_Task objective_: Please find every line of the listing below where "subst" occurs and copy it.
╔══
(** C1: A trigger is retired only once its results are safe.  After a tick that
    produced results, either all of them (those with ids) are stored in the
    database, written to the spool, or were answered by the server, whatever
    statements, files or requests failed; or the tick's triggers are back in
    the queue and none was recorded as completed. *)
Theorem tick_durable_or_requeued `{Checkers} e now p a :
  (forall l, e_finish e l ≡ₚ l) ->
  plan_results e p a <> [] -> ready_for e (length (plan_results e p a)) a ->
  let a' := run_plan e now p a in
  durable_somewhere e (nodeID a) (plan_results e p a) a'
  \/ (cache a' = requeueTriggers (p_triggers p) (p_cache p)
      /\ completed_triggers <$> db a' = completed_triggers <$> db a).
Proof.
  intros Hfin Hne [Hdb Hspool]. cbn zeta. unfold run_plan.
  set (a1 := with_deferred _ _). change (bind a1) with (bind a). change (limits a1) with (limits a).
  change (cache a1) with (p_cache p). fold (plan_results e p a).
  destruct (_ && _) eqn:Eidle.
  { exfalso. apply Hne. unfold plan_results.
    apply andb_true_iff in Eidle as [->%Nat.eqb_eq%nil_length_inv ->%Nat.eqb_eq%nil_length_inv].
    unfold runChecks. cbn. assert (e_finish e [] = []) as -> by (apply Permutation_nil; symmetry; apply Hfin).
    done. }
  set (a2 := mark_ran _ _ _).
  destruct (mark_ran_frame (p_due p) now (with_path (record_path e (plan_results e p a) (path_window a1)) a1))
    as (Hsp & Hid & Hc & Hdb2). fold a2 in Hsp, Hid, Hc, Hdb2. cbn [with_path db] in Hdb2. change (db a1) with (db a) in Hdb2.
  assert (completed_triggers <$> db a2 = completed_triggers <$> db a) as Hcomp.
  { destruct (db a) as [d|]; [|by rewrite Hdb2]. destruct Hdb2 as (d' & -> & [_ Hct] & _). cbn. by rewrite Hct. }
  destruct (settle_tick_safe e (plan_results e p a) (p_triggers p) a2) as [Hok|[Hq Hd]].
  - done.
  - split.
    + intros d Hd. destruct (db a) as [d0|] eqn:E0; [|congruence].
      destruct Hdb2 as (d' & Hd' & [Hseq _] & Hwf). destruct (Hdb d0 eq_refl) as [Hw Hroom].
      assert (d = d') as -> by congruence. split; [by apply Hwf|]. unfold room in *. rewrite Hid.
      change (nodeID (with_path _ a1)) with (nodeID a). by rewrite Hseq.
    + intros s Hs. apply Hspool. rewrite <- Hs, Hsp. done.
  - left. rewrite Hid in Hok. exact Hok.
  - right. rewrite Hq, Hd, Hcomp, Hc. done.
Qed.
(* ===== verification/AgentLoop.v ===== *)
(** * The agent's loops

    [internal/agent/agent.go] ([heartbeatLoop], [schedulerLoop], the start of
    [Run], [handlePendingAction], [uploadMissingModules]) and
    [store_delivery.go] ([restorePendingTriggers], [applyTriggeredEvents],
    [maintenanceLoop]).  A run of the agent is a sequence of loop iterations:
    heartbeats, scheduler ticks and maintenance passes, in any order, each
    one function of the node's state and of what the world does during it. *)

From Stdlib Require Import ZArith Lia List Bool Ascii String.
From stdpp Require Import base tactics gmap strings list fin_maps.
From S2P Require Import Prelude GoStrings Wire Cache DueProbes Triggers Sql Store StoreMaint.
From S2P Require Import Journal StoreWf StoreDemo StoreResults StoreTriggers StoreAssign StoreMeta.
From S2P Require Import Clock Health PathHealth Spool Delivery Netbind Checks Tick SelfUpdate.
From S2P Require Import ApiClient Config.

Open Scope string_scope.
Open Scope list_scope.
Open Scope Z_scope.

(** ** Requests the node makes *)

Record ModuleUpload : Type := mkUpload {
  up_ProberID : string;
  up_FileHash : string;
  up_YAML : string;
  up_Manifest : any
}.

(** The telemetry a heartbeat carries: the sample, and the binding's own
    fields when one is configured. *)
Record HealthReport : Type := mkReport {
  rep_health : NodeHealth;
  rep_SourceIP : string;
  rep_BindInterface : string;
  rep_BindError : string
}.

Record HeartbeatRequest : Type := mkHeartbeatRequest {
  rq_NodeID : string;
  rq_AgentVersion : string;
  rq_OS : string;
  rq_Arch : string;
  rq_Probers : list string;
  rq_ProbeHash : string;
  rq_Health : HealthReport;
  rq_SentAt : time
}.

(** What the node asked of the outside, in order. *)
Inductive call : Type :=
| CallHeartbeat (rq : HeartbeatRequest)
| CallUpload (ms : list ModuleUpload)
| CallAck (id : string) (accepted : bool)
| CallLaunch (launch : selfUpdateLaunch).

(** ** The node *)

Record node : Type := mkNode {
  ag : agent;
  status : string;
  ready : bool;
  triggersRestored : bool;
  startupJitter : duration;
  sampler : healthSampler;
  interval : duration;
  calls : list call;
  exited : option Z
}.

Definition on_ag f n := mkNode (f (ag n)) (status n) (ready n) (triggersRestored n) (startupJitter n) (sampler n)
  (interval n) (calls n) (exited n).
Definition set_status s n := mkNode (ag n) s (ready n) (triggersRestored n) (startupJitter n) (sampler n)
  (interval n) (calls n) (exited n).
Definition set_ready n := mkNode (ag n) (status n) true (triggersRestored n) (startupJitter n) (sampler n)
  (interval n) (calls n) (exited n).
Definition set_restored n := mkNode (ag n) (status n) (ready n) true (startupJitter n) (sampler n)
  (interval n) (calls n) (exited n).
Definition set_sampler s n := mkNode (ag n) (status n) (ready n) (triggersRestored n) (startupJitter n) s
  (interval n) (calls n) (exited n).
Definition set_interval i n := mkNode (ag n) (status n) (ready n) (triggersRestored n) (startupJitter n) (sampler n)
  i (calls n) (exited n).
Definition note_call c n := mkNode (ag n) (status n) (ready n) (triggersRestored n) (startupJitter n) (sampler n)
  (interval n) (calls n ++ [c]) (exited n).
Definition set_exit code n := mkNode (ag n) (status n) (ready n) (triggersRestored n) (startupJitter n) (sampler n)
  (interval n) (calls n) (Some code).

Definition on_clock (f : clockSync -> clockSync) (a : agent) : agent :=
  mkAgent (nodeID a) (limits a) (bind a) (cache a) (f (clock a)) (db a) (db_faults a) (spool a) (sent a) (retry a)
    (path_window a) (deferredJobs a) (monitor a).

(** What does not change while the process runs. *)
Record process : Type := mkProcess {
  me : identity;
  version : string;
  arch : string;
  proberHashes : list string;
  RawYAML : string -> option ModuleUpload
}.

(** What the world does during one heartbeat; [k] is 0 for the first request
    and 1 for the retry. *)
Record beat_world : Type := mkBeat {
  b_now : time;                                        (** [time.Now()] for local writes *)
  b_sentAt : nat -> time;
  b_receivedAt : nat -> time;
  b_elapsed : nat -> duration;
  b_readings : nat -> readings;
  b_seconds : duration -> float64;
  b_selfTest : nat -> option string;
  b_answer : nat -> HeartbeatRequest -> result api_error HeartbeatResponse;
  b_upload : list ModuleUpload -> bool;
  b_ack : string -> bool;
  b_launched : bool
}.

Section loops.
Context `{NetIP} (p : process).

(** ** Triggers and the store ([store_delivery.go]) *)

Definition agentTriggers (ts : list PendingTrigger) : list pendingTrigger :=
  map (fun t => mkTrigger (ptr_ProbeID t) (ptr_RunID t) (ptr_Probe t)) ts.

Definition cachedStates (states : list ProbeState) : list cachedProbeState :=
  map (fun s => mkProbeState (ps_Snapshot s) (ps_LastRunAt s) (ps_LastTriggerRunID s)) states.

Definition restorePendingTriggers (n : node) : node :=
  match db (ag n) with
  | None => n
  | Some d =>
      match PendingTriggers (db_faults (ag n)) d with
      | (Ok ts, d', fs') =>
          set_restored (on_ag (fun a => with_cache (fun c => snd (queueTriggers (agentTriggers ts) c))
                                          (with_db (Some d') fs' a)) n)
      | (Err _, d', fs') => on_ag (with_db (Some d') fs') n
      end
  end.

(** One triggered event: recorded, then queued if it is new or could not be
    recorded. *)
Definition apply_event (now : time) (ev : Event) (a : agent) : agent :=
  match db a with
  | None => with_cache (fun c => snd (applyTriggeredEvent ev c)) a
  | Some d =>
      let '(r, d', fs') := RecordTrigger (nodeID a) (to_unix_milli now) ev (db_faults a) d in
      let a := with_db (Some d') fs' a in
      match r with
      | Ok false => a
      | Ok true | Err _ => with_cache (fun c => snd (applyTriggeredEvent ev c)) a
      end
  end.

Definition applyTriggeredEvents (now : time) (evs : list Event) (a : agent) : agent :=
  match db a with
  | None => with_cache (cache_applyTriggeredEvents evs) a
  | Some _ => fold_left (fun a ev => apply_event now ev a) evs a
  end.

(** ** Sending a heartbeat *)

Definition send (e : beat_world) (k : nat) (n : node) : result api_error HeartbeatResponse * node :=
  let a := ag n in
  let sentAt := b_sentAt e k in
  let '(pathState, path') := state sentAt (path_window a) in
  let '(health, sampler') := snapshot sentAt (b_readings e k) pathState (deferredJobs a) (b_seconds e) (sampler n) in
  let '(bindErr, monitor') :=
    if Binding_IsZero (bind a) then ("", monitor a)
    else let '(text, _, m) := monitor_check (b_selfTest e k) sentAt (monitor a) in (text, m) in
  let report := mkReport health (match SourceIP (bind a) with Some x => AddrString x | None => "" end)
                  (Interface (bind a)) bindErr in
  let rq := mkHeartbeatRequest (nodeID a) (version p) (id_goos (me p)) (arch p) (proberHashes p)
              (lastKnownHash (cache a)) report sentAt in
  let r := b_answer e k rq in
  let ok := match r with Ok _ => true | Err _ => false end in
  (r, note_call (CallHeartbeat rq)
        (set_sampler (noteHeartbeat (b_elapsed e k) ok sampler')
           (on_ag (fun a => with_monitor monitor' (with_path path' a)) n))).

Definition uploadMissingModules (e : beat_world) (proberIDs : list string) (n : node) : bool * node :=
  match omap (RawYAML p) proberIDs with
  | [] => (true, n)
  | modules => (b_upload e modules, note_call (CallUpload modules) n)
  end.

(** ** Acting on a heartbeat's answer *)

Definition launch_installer (e : beat_world) (flags : list string) (n : node) : node :=
  let '(launch, code) := reinstall (me p) (b_launched e) flags in
  let n := note_call (CallLaunch launch) n in
  match code with Some c => set_exit c n | None => n end.

Definition applyModuleActions (e : beat_world) (actions : list string) (n : node) : node :=
  match moduleActionFlags actions with
  | [] => n
  | flags => launch_installer e flags n
  end.

Definition handlePendingAction (e : beat_world) (action : PendingAction) (n : node) : node :=
  let accepted := b_ack e (act_ID action) in
  let n := note_call (CallAck (act_ID action) accepted) n in
  if negb accepted then n
  else if decide (act_Kind action = "update") then launch_installer e [] n
  else if decide (act_Kind action = "module_actions") then applyModuleActions e (act_Actions action) n
  else n.

Definition handleDeleteCommand (n : node) : node := set_exit 0 n.
(* ===== verification/AgentTriggers.v ===== *)
(** * Triggers across the agent and its store

    How a heartbeat's triggers reach the queue ([applyTriggeredEvents]) and
    how the store's trigger queue comes back after a restart
    ([restorePendingTriggers]); with the concrete agent on which the
    theorems of [AgentLoop.v] are instantiated. *)

From Stdlib Require Import ZArith Lia List Bool Ascii String Permutation.
From stdpp Require Import base tactics gmap strings list fin_maps sorting.
From S2P Require Import Prelude GoStrings Wire Cache DueProbes Triggers Sql Store StoreMaint.
From S2P Require Import Journal StoreWf StoreDemo StoreResults StoreTriggers StoreAssign StoreMeta.
From S2P Require Import Clock Health PathHealth Spool Delivery Netbind Checks Tick SelfUpdate.
From S2P Require Import ApiClient Config AgentLoop.

Open Scope string_scope.
Open Scope list_scope.
Open Scope Z_scope.

(** ** Persisted before queued *)

(** The events whose recording fails. *)
Fixpoint unrecorded (now : time) (evs : list Event) (a : agent) : list Event :=
  match evs with
  | [] => []
  | ev :: rest =>
      (match db a with
       | Some d => match RecordTrigger (nodeID a) (to_unix_milli now) ev (db_faults a) d with
                   | (Err _, _, _) => [ev]
                   | _ => []
                   end
       | None => [ev]
       end) ++ unrecorded now rest (apply_event now ev a)
  end.

Lemma applied_elem ev c t :
  t ∈ pendingTriggers (snd (applyTriggeredEvent ev c)) ->
  t ∈ pendingTriggers c \/ trigger_key t = trigger_key_of ev.
Proof.
  unfold applyTriggeredEvent, applyTriggeredEventLocked. destruct (_ || _ || _); [by left|].
  destruct (hasPendingTriggerLocked _ _ c); [by left|].
  destruct (noteTrigger _ _ c) as [c1|] eqn:E; [|by left].
  apply noteTrigger_Some in E as (Eq & _ & _). destruct (queueFull c1); cbn; rewrite Eq; [by left|].
  intros [Ht|Ht%list_elem_of_singleton]%elem_of_app; [by left|right]. by subst.
Qed.

Definition on_disk (k : pair_key) (a : agent) : Prop :=
  exists d, db a = Some d /\ is_Some (pending_triggers d !! k).

Lemma RecordTrigger_keeps_pending k o now ev : keeps (fun d => is_Some (pending_triggers d !! k)) (RecordTrigger o now ev).
Proof.
  intros fs d Hd. unfold run. destruct (RecordTrigger o now ev fs d) as [[[b|er] d'] fs'] eqn:E; cbn.
  - apply RecordTrigger_ok in E. destruct b; [|by subst]. destruct E as (_ & _ & _ & -> & _).
    apply insert_pending_some. by right.
  - unfold RecordTrigger in E. destruct (negb _); [done|]. destruct (negb _); [by injection E as _ <- _|].
    by apply tx_err in E as ->.
Qed.

Lemma apply_event_on_disk now ev a k : on_disk k a -> on_disk k (apply_event now ev a).
Proof.
  intros (d & Ed & Hk). unfold apply_event. rewrite Ed.
  pose proof (RecordTrigger_keeps_pending k (nodeID a) (to_unix_milli now) ev (db_faults a) d Hk) as Hp. unfold run in Hp.
  destruct (RecordTrigger _ _ _ _ _) as [[r d'] fs']. cbn in Hp. exists d'. by destruct r as [[]|].
Qed.

Lemma apply_event_queue now ev a t :
  t ∈ pendingTriggers (cache (apply_event now ev a)) ->
  t ∈ pendingTriggers (cache a) \/ on_disk (trigger_key t) (apply_event now ev a)
  \/ exists ev', ev' ∈ unrecorded now [ev] a /\ trigger_key t = trigger_key_of ev'.
Proof.
  unfold apply_event, unrecorded, on_disk. destruct (db a) as [d|] eqn:Ed.
  - destruct (RecordTrigger _ _ _ _ _) as [[r d'] fs'] eqn:E. destruct r as [[]|er]; cbn.
    + intros [Ht|Ht]%applied_elem; [by left|]. right. left. exists d'. split; [done|].
      apply RecordTrigger_ok in E as (_ & _ & _ & -> & _). rewrite Ht. apply insert_pending_some. by left.
    + by left.
    + intros [Ht|Ht]%applied_elem; [by left|]. right. right. exists ev. split; [by left|done].
  - cbn. intros [Ht|Ht]%applied_elem; [by left|]. right. right. exists ev. split; [by left|done].
Qed.

(** A trigger is on disk before it is in the queue.  With a database, after
    a heartbeat's events are applied, every queued trigger was queued before,
    or is a row of the store's trigger queue, or is one whose recording
    failed: a crash can only lose a trigger that was already known not to be
    durable. *)
Theorem queued_on_disk now evs a t :
  db a <> None ->
  t ∈ pendingTriggers (cache (applyTriggeredEvents now evs a)) ->
  t ∈ pendingTriggers (cache a) \/ on_disk (trigger_key t) (applyTriggeredEvents now evs a)
  \/ exists ev, ev ∈ unrecorded now evs a /\ trigger_key t = trigger_key_of ev.
Proof.
  unfold applyTriggeredEvents. destruct (db a) eqn:Ed; [intros _|done]. clear Ed.
  assert (forall evs a k, on_disk k a -> on_disk k (fold_left (fun a ev => apply_event now ev a) evs a)) as Hm.
  { clear. induction evs as [|ev evs IH]; intros a k Hk; [done|]. apply IH. by apply apply_event_on_disk. }
  revert a. induction evs as [|ev evs IH]; intros a; [by left|]. cbn [fold_left].
  intros [Ht|[Ht|(ev' & Hev & Ek)]]%IH.
  - apply apply_event_queue in Ht as [Ht|[Ht|(ev' & Hev & Ek)]]; [by left|right; left; by apply Hm|].
    right. right. exists ev'. split; [|done]. cbn [unrecorded app] in *. rewrite app_nil_r in Hev.
    apply elem_of_app. by left.
  - right. by left.
  - right. right. exists ev'. split; [|done]. cbn [unrecorded]. apply elem_of_app. by right.
Qed.

(** A full queue strands a persisted trigger.  A fresh trigger of a cached
    probe that arrives while the in-memory queue is full is recorded in the
    store but not queued; from then on every redelivery is refused, because
    the store has seen it and the cache has marked it: only a restart, which
    reads the store's queue again, can run it. *)
Theorem full_queue_strands_trigger now now' ev a d d' fs' p :
  db a = Some d -> probes (cache a) !! ID (ev_Probe ev) = Some p -> queueFull (cache a) = true ->
  hasPendingTriggerLocked (ID (ev_Probe ev)) (ev_RunID ev) (cache a) = false ->
  RecordTrigger (nodeID a) (to_unix_milli now) ev (db_faults a) d = (Ok true, d', fs') ->
  let a1 := apply_event now ev a in
  on_disk (trigger_key_of ev) a1
  /\ ~ (trigger_key_of ev ∈ trigger_key <$> pendingTriggers (cache a1))
  /\ forall b d2 fs2, RecordTrigger (nodeID a1) now' ev (db_faults a1) d' = (Ok b, d2, fs2) -> b = false.
Proof.
  intros Ed Hp Hf Hpend E. cbn zeta. unfold apply_event. rewrite Ed, E. cbn [with_cache with_db db cache nodeID db_faults].
  apply RecordTrigger_ok in E as (Hok & Hr & _ & Hpt & Hct & _).
  assert (is_Some (pending_triggers d' !! trigger_key_of ev)) as Hd' by (rewrite Hpt; apply insert_pending_some; by left).
  split_and!.
  - by exists d'.
  - intros (t & Ek & Ht)%list_elem_of_fmap. 
    assert (pendingTriggers (snd (applyTriggeredEvent ev (cache a))) = pendingTriggers (cache a)) as Eq.
    { unfold applyTriggeredEvent, applyTriggeredEventLocked. destruct (_ || _ || _); [done|]. rewrite Hpend.
      destruct (noteTrigger _ _ _) as [c1|] eqn:En; [|done]. apply noteTrigger_Some in En as (Eq & _ & _).
      assert (queueFull c1 = true) as -> by (unfold queueFull in *; by rewrite Eq). exact Eq. }
    rewrite Eq in Ht. assert (hasPendingTriggerLocked (ID (ev_Probe ev)) (ev_RunID ev) (cache a) = true) as Hq; [|congruence].
    apply hasPending_spec. change (ID (ev_Probe ev), ev_RunID ev) with (trigger_key_of ev). rewrite Ek.
    by apply list_elem_of_fmap_2.
  - intros b d2 fs2 E2. destruct b; [|done]. apply RecordTrigger_ok in E2 as (_ & Hn & _). destruct Hn. by left.
Qed.

(** ** Restoring the queue *)

(** No cached probe has already run one of the triggers. *)
Definition fresh_for (c : probeCache) (t : pendingTrigger) : Prop :=
  trigger_ids_empty t = false
  /\ forall p, probes c !! pt_ProbeID t = Some p -> lastTriggerRunID p <> pt_RunID t.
╚══
_Answer to this exercise_:
  intros [Ht|Ht%list_elem_of_singleton]%elem_of_app; [by left|right]. by subst.
  - apply RecordTrigger_ok in E. destruct b; [|by subst]. destruct E as (_ & _ & _ & -> & _).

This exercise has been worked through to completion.